1. Weigh out 18 grams of fresh, medium- to dark-roasted coffee beans.

The most important step in making espresso, or any coffee, for that matter, is using fresh coffee beans. Without fresh beans, the flavor will be lackluster, and your espresso will not achieve a creamy foam top, or crema. Only use coffee beans that have been in sealed packaging for less than 6 months or have been opened for less than one month. While coffee is fine to drink past these time frames, the flavor and the bean's ability to produce crema will drastically diminish. Of course, I recommend our African Espresso Blend, roasted to order for you, guaranteeing freshness and amazing espresso. It is made from medium-dark roasted beans from across the African continent- my personal favorite coffee! 

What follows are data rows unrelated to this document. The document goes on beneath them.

(** The [select!] loop loses bytes.  If the client's data frame has arrived up to its header
    when target data completes the other branch, the half-read frame is dropped: the relay then
    takes the payload for the next frame, so data chosen by the proxied client (the encoding of
    any frame [g]) is executed as a protocol frame.  Without the interruption the same bytes are
    data. *)
Theorem dropped_read_injects (g : Frame) (rest d : list Z) (r : relay St T) :
  sendable g -> sendable (Data (wire g)) -> sendable (Data d) -> writable (session r) ->
  client_ended r = false -> target_ended r = false ->
  incoming (session r) = wire (Data (wire g)) ++ rest ->
  (exists r' s', relay_turn (TargetRead 3 (Ok d)) r = (Ok tt, r')
     /\ read_frame (session r') = (Ok g, s') /\ incoming s' = rest)
  /\ (exists r' s', relay_turn (TargetRead 0 (Ok d)) r = (Ok tt, r')
     /\ read_frame (session r') = (Ok (Data (wire g)), s') /\ incoming s' = rest).
Proof.
  intros Hg Hgd Hd Hw Hce Hte Hi.
  assert (forall lost s0, dropped_read lost (session r) = s0 -> writable s0 ->
    exists r', relay_turn (TargetRead lost (Ok d)) r = (Ok tt, r') /\ incoming (session r') = incoming s0)
    as Hturn.
  { intros lost s0 Hs Hw0. unfold relay_turn. rewrite (bind_ok get _ r r r eq_refl), Hte.
    rewrite (bind_ok _ _ _ _ _ (drop_read_eq lost r)), Hce, Hs.
    assert (prog_map_err (ErrIo "failed to read target response") (lift_res (Ok d)) (set_session s0 r)
      = (Ok d, set_session s0 r)) as Hdd by done.
    run Hdd. assert (sendable (EndRequest END_REQUEST_OK)) as He by (by split; [|by vm_compute]).
    destruct d as [|b d']; rewrite (bind_ok (modify _) _ _ _ tt eq_refl).
    - destruct (session_write _ (end_target (set_session s0 r)) He Hw0) as (s2 & -> & _ & Hi2 & _).
      by eexists.
    - destruct (session_write _ (add_rx (length (b :: d')) (set_session s0 r)) Hd Hw0)
        as (s2 & -> & _ & Hi2 & _). by eexists. }
  split.
  - unfold wire at 1 in Hi. cbn [payload fst snd] in Hi.
    assert (incoming (session r) = (FRAME_DATA :: to_be_bytes 2 (Z.of_nat (length (wire g))))
      ++ wire g ++ rest) as Hi3 by (rewrite Hi; cbn [app]; by rewrite <- app_assoc).
    destruct (read_exact_app 3 _ _ _ Hi3) as (s0 & H0 & Hi0 & Ho0); [by cbn [length]; rewrite length_to_be_bytes|].
    destruct (Hturn 3%nat s0) as (r' & Hr & Hir); [unfold dropped_read; by rewrite H0|by apply Ho0|].
    rewrite Hi0 in Hir. destruct (read_frame_wire g rest _ Hg Hir) as (s' & ? & ? & _). eauto 6.
  - destruct (dropped_read_0 (session r)) as (Hi0 & Ho0).
    destruct (Hturn 0%nat _ eq_refl) as (r' & Hr & Hir); [by apply Ho0|].
    rewrite Hi0, Hi in Hir.
    destruct (read_frame_wire (Data (wire g)) rest _ Hgd Hir) as (s' & ? & ? & _). eauto 6.
Qed.
End correctness.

Additionally, only medium- to dark-roasted coffee beans should be used for brewing espresso if you want that signature toasty, caramelized flavor. During the roasting process, the sugars inside the coffee bean caramelize and are forced, via gas expansion, to the surface, where an oily film is deposited on the outside of the bean. This oil is necessary for the crema on top of espresso to develop. The roasting of the beans also breaks down the cells inside the beans and develops a rich flavor necessary to stand up to the intensity of milk for lattes and cappuccinos.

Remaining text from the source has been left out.